--- Data to use Enclosed Below ---
(** * Quanta execution core: bytecode pipeline and WebAssembly backend

    A shallow embedding of [core/src/Bytecode.cpp] (compiler, interpreter,
    JIT bridge) and of the WebAssembly source file (linear memory, module
    decoder, module interpreter, instance wiring), followed by the
    properties established about them.

    Conventions.
    - [uint32_t] values are integers in [Z] with the wrap-around written
      out ([wrap32]), or in [N] where the value only indexes a container;
      [int32_t] values are kept in the signed range by [sint32]. Signed
      overflow is given its two's-complement result.
    - [uint8_t] is [Byte.byte]; [byte_val] gives its value in [0, 256).
    - [double] is the kernel's binary64 type [float]; [float] (binary32)
      is [spec_float] with the binary32 operations of [SpecFloat].
    - A [std::vector] used as a stack is a list whose head is [back()].
    - A pair of pointers [(ptr, end)] into one buffer is the list of the
      bytes in [[ptr, end)]; advancing [ptr] drops from the front.
    - Member functions take the object's state and return the new state
      next to their result; a pointer that may be null is an [option].
    - A read outside a container is [Undefined_behaviour] in an [outcome];
      the properties show where it cannot happen. *)

From Stdlib Require Import ZArith Floats Uint63 Lia.
From stdpp Require Import base gmap strings list pretty.
From Equations Require Import Equations.

Local Open Scope Z_scope.

(** ** Machine integers and bytes *)

Definition wrap32 (z : Z) : Z := z mod 2 ^ 32.

Definition sint32 (z : Z) : Z := (z + 2 ^ 31) mod 2 ^ 32 - 2 ^ 31.

Definition INT32_MIN : Z := - 2 ^ 31.
Definition INT32_MAX : Z := 2 ^ 31 - 1.

Definition byte_val (b : Byte.byte) : Z := Z.of_N (Byte.to_N b).

(** [static_cast<double>(int32_t)]: exact. *)
Definition double_of_int (z : Z) : float :=
  if z <? 0 then (- PrimFloat.of_uint63 (Uint63.of_Z (- z)))%float
  else PrimFloat.of_uint63 (Uint63.of_Z z).

(** Truncation of a finite double toward zero. *)
Definition trunc_double (x : float) : option Z :=
  match Prim2SF x with
  | S754_zero _ => Some 0
  | S754_finite s m e =>
      let mag := if 0 <=? e then Z.pos m * 2 ^ e else Z.pos m / 2 ^ (- e) in
      Some (if s then - mag else mag)
  | _ => None
  end.

(** [static_cast<int32_t>(double)]. The conversion is undefined in C++ when
    the truncated value does not fit; the model gives those inputs the value
    x86-64's [cvttsd2si] produces, [INT32_MIN]. *)
Definition int_of_double (x : float) : Z :=
  match trunc_double x with
  | Some z => if (INT32_MIN <=? z) && (z <=? INT32_MAX) then z else INT32_MIN
  | None => INT32_MIN
  end.

(** ** Outcomes

    The result of running code that may step outside what C++ defines:
    [Undefined_behaviour] marks an access outside a container; [Out_of_fuel]
    is the model's own, for a loop cut short by its iteration budget. *)
Inductive outcome (A : Type) :=
| Ok (a : A)
| Undefined_behaviour
| Out_of_fuel.
Arguments Ok {A} a.
Arguments Undefined_behaviour {A}.
Arguments Out_of_fuel {A}.

(** ** The host value model

    [Value] belongs to the host object model ([Value.h]); the execution core
    uses it through the operations below. *)

Class HostValue := {
  Value : Type;
  undefined : Value;                 (* Value() *)
  of_number : float -> Value;        (* Value(double) *)
  of_string : string -> Value;       (* Value(std::string) *)
  is_number : Value -> bool;
  to_number : Value -> float;
  as_number : Value -> float;
  to_string : Value -> string
}.

(** What the core relies on when it builds a value and reads it back. *)
Class HostValueLaws (H : HostValue) : Prop := {
  is_number_of_number : forall x, is_number (of_number x) = true;
  to_number_of_number : forall x, to_number (of_number x) = x;
  as_number_of_number : forall x, as_number (of_number x) = x;
  is_number_of_string : forall s, is_number (of_string s) = false;
  to_string_of_string : forall s, to_string (of_string s) = s
}.
(** * Query resolution of [myougiden_api.run]

    A shallow embedding of [src/myougiden_api.py]: the option namespace
    built by argparse, the derivation of the case-sensitivity flag, the
    combinatorial generation of search conditions, the splice of kana
    conditions in front of the reading conditions, and the hand-over to
    the match cascade [search.guess].

    Python strings are modelled by [string], read as their UTF-8 bytes: a
    byte in the range 65..90 is then exactly an occurrence of one of the
    characters [A-Z].  The modules [myougiden.texttools] and [romkan] are
    not part of the file under study; they are interfaces here. *)

From Stdlib Require Import String Ascii ZArith Lia.
From stdpp Require Import base decidable list strings sorting.

Open Scope string_scope.
Open Scope list_scope.

(** ** Data model *)

(** The values of [args.field] and of the ['field'] key of a search. *)
Inductive Field := kanji | reading | gloss | field_auto.

(** The values of [args.extent] and of the ['extent'] key of a search. *)
Inductive Extent := whole | beginning | word | partial | extent_auto.

#[global] Instance Field_eq_dec : EqDecision Field.
Proof. solve_decision. Defined.

#[global] Instance Extent_eq_dec : EqDecision Extent.
Proof. solve_decision. Defined.

(** Opaque entry identifiers returned by the matcher ([ent_seq]). *)
Definition EntSeq := Z.

(** The dictionary [search_args] after lines 218-222: exactly the six keys
    understood by [search_by]. *)
Record Condition := mkCondition {
  field : Field;
  query : string;
  extent : Extent;
  regexp : bool;
  case_sensitive : bool;
  frequent : bool
}.

#[global] Instance Condition_eq_dec : EqDecision Condition.
Proof. solve_decision. Defined.

(** The argparse namespace, restricted to the options [run] reads.
    [output_mode] and [color] are overwritten with ['tab'] and ['no'] on
    lines 120 and 122 and [query] with the parameter of [run], so they are
    not inputs. *)
Record Namespace := mkNamespace {
  args_version : bool;
  args_field : Field;
  args_case_sensitive : bool;
  args_regexp : bool;
  args_extent : Extent;
  args_frequent : bool;
  args_list_abbrevs : bool;
  args_abbrev : option string
}.

(** ** External modules *)

(** [myougiden.texttools], imported as [tt]. *)
Class TextTools := {
  is_latin : string → bool;
  is_romaji : string → bool;
  is_kana : string → bool;
  has_regexp_special : string → bool;
  expand_romaji : string → list string
}.

(** [romkan]. *)
Class Romkan := {
  to_hiragana : string → string;
  to_katakana : string → string
}.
--- End of Enclosed Data to use ---
> _Task item_:
The full listing above is to be copied exactly, line for line.

> _Response for this exercise_:
(** * Quanta execution core: bytecode pipeline and WebAssembly backend

    A shallow embedding of [core/src/Bytecode.cpp] (compiler, interpreter,
    JIT bridge) and of the WebAssembly source file (linear memory, module
    decoder, module interpreter, instance wiring), followed by the
    properties established about them.

    Conventions.
    - [uint32_t] values are integers in [Z] with the wrap-around written
      out ([wrap32]), or in [N] where the value only indexes a container;
      [int32_t] values are kept in the signed range by [sint32]. Signed
      overflow is given its two's-complement result.
    - [uint8_t] is [Byte.byte]; [byte_val] gives its value in [0, 256).
    - [double] is the kernel's binary64 type [float]; [float] (binary32)
      is [spec_float] with the binary32 operations of [SpecFloat].
    - A [std::vector] used as a stack is a list whose head is [back()].
    - A pair of pointers [(ptr, end)] into one buffer is the list of the
      bytes in [[ptr, end)]; advancing [ptr] drops from the front.
    - Member functions take the object's state and return the new state
      next to their result; a pointer that may be null is an [option].
    - A read outside a container is [Undefined_behaviour] in an [outcome];
      the properties show where it cannot happen. *)

From Stdlib Require Import ZArith Floats Uint63 Lia.
From stdpp Require Import base gmap strings list pretty.
From Equations Require Import Equations.

Local Open Scope Z_scope.

(** ** Machine integers and bytes *)

Definition wrap32 (z : Z) : Z := z mod 2 ^ 32.

Definition sint32 (z : Z) : Z := (z + 2 ^ 31) mod 2 ^ 32 - 2 ^ 31.

Definition INT32_MIN : Z := - 2 ^ 31.
Definition INT32_MAX : Z := 2 ^ 31 - 1.

Definition byte_val (b : Byte.byte) : Z := Z.of_N (Byte.to_N b).

(** [static_cast<double>(int32_t)]: exact. *)
Definition double_of_int (z : Z) : float :=
  if z <? 0 then (- PrimFloat.of_uint63 (Uint63.of_Z (- z)))%float
  else PrimFloat.of_uint63 (Uint63.of_Z z).

(** Truncation of a finite double toward zero. *)
Definition trunc_double (x : float) : option Z :=
  match Prim2SF x with
  | S754_zero _ => Some 0
  | S754_finite s m e =>
      let mag := if 0 <=? e then Z.pos m * 2 ^ e else Z.pos m / 2 ^ (- e) in
      Some (if s then - mag else mag)
  | _ => None
  end.

(** [static_cast<int32_t>(double)]. The conversion is undefined in C++ when
    the truncated value does not fit; the model gives those inputs the value
    x86-64's [cvttsd2si] produces, [INT32_MIN]. *)
Definition int_of_double (x : float) : Z :=
  match trunc_double x with
  | Some z => if (INT32_MIN <=? z) && (z <=? INT32_MAX) then z else INT32_MIN
  | None => INT32_MIN
  end.

(** ** Outcomes

    The result of running code that may step outside what C++ defines:
    [Undefined_behaviour] marks an access outside a container; [Out_of_fuel]
    is the model's own, for a loop cut short by its iteration budget. *)
Inductive outcome (A : Type) :=
| Ok (a : A)
| Undefined_behaviour
| Out_of_fuel.
Arguments Ok {A} a.
Arguments Undefined_behaviour {A}.
Arguments Out_of_fuel {A}.

(** ** The host value model

    [Value] belongs to the host object model ([Value.h]); the execution core
    uses it through the operations below. *)

Class HostValue := {
  Value : Type;
  undefined : Value;                 (* Value() *)
  of_number : float -> Value;        (* Value(double) *)
  of_string : string -> Value;       (* Value(std::string) *)
  is_number : Value -> bool;
  to_number : Value -> float;
  as_number : Value -> float;
  to_string : Value -> string
}.

(** What the core relies on when it builds a value and reads it back. *)
Class HostValueLaws (H : HostValue) : Prop := {
  is_number_of_number : forall x, is_number (of_number x) = true;
  to_number_of_number : forall x, to_number (of_number x) = x;
  as_number_of_number : forall x, as_number (of_number x) = x;
  is_number_of_string : forall s, is_number (of_string s) = false;
  to_string_of_string : forall s, to_string (of_string s) = s
}.
(** * Query resolution of [myougiden_api.run]

    A shallow embedding of [src/myougiden_api.py]: the option namespace
    built by argparse, the derivation of the case-sensitivity flag, the
    combinatorial generation of search conditions, the splice of kana
    conditions in front of the reading conditions, and the hand-over to
    the match cascade [search.guess].

    Python strings are modelled by [string], read as their UTF-8 bytes: a
    byte in the range 65..90 is then exactly an occurrence of one of the
    characters [A-Z].  The modules [myougiden.texttools] and [romkan] are
    not part of the file under study; they are interfaces here. *)

From Stdlib Require Import String Ascii ZArith Lia.
From stdpp Require Import base decidable list strings sorting.

Open Scope string_scope.
Open Scope list_scope.

(** ** Data model *)

(** The values of [args.field] and of the ['field'] key of a search. *)
Inductive Field := kanji | reading | gloss | field_auto.

(** The values of [args.extent] and of the ['extent'] key of a search. *)
Inductive Extent := whole | beginning | word | partial | extent_auto.

#[global] Instance Field_eq_dec : EqDecision Field.
Proof. solve_decision. Defined.

#[global] Instance Extent_eq_dec : EqDecision Extent.
Proof. solve_decision. Defined.

(** Opaque entry identifiers returned by the matcher ([ent_seq]). *)
Definition EntSeq := Z.

(** The dictionary [search_args] after lines 218-222: exactly the six keys
    understood by [search_by]. *)
Record Condition := mkCondition {
  field : Field;
  query : string;
  extent : Extent;
  regexp : bool;
  case_sensitive : bool;
  frequent : bool
}.

#[global] Instance Condition_eq_dec : EqDecision Condition.
Proof. solve_decision. Defined.

(** The argparse namespace, restricted to the options [run] reads.
    [output_mode] and [color] are overwritten with ['tab'] and ['no'] on
    lines 120 and 122 and [query] with the parameter of [run], so they are
    not inputs. *)
Record Namespace := mkNamespace {
  args_version : bool;
  args_field : Field;
  args_case_sensitive : bool;
  args_regexp : bool;
  args_extent : Extent;
  args_frequent : bool;
  args_list_abbrevs : bool;
  args_abbrev : option string
}.

(** ** External modules *)

(** [myougiden.texttools], imported as [tt]. *)
Class TextTools := {
  is_latin : string → bool;
  is_romaji : string → bool;
  is_kana : string → bool;
  has_regexp_special : string → bool;
  expand_romaji : string → list string
}.

(** [romkan]. *)
Class Romkan := {
  to_hiragana : string → string;
  to_katakana : string → string
}.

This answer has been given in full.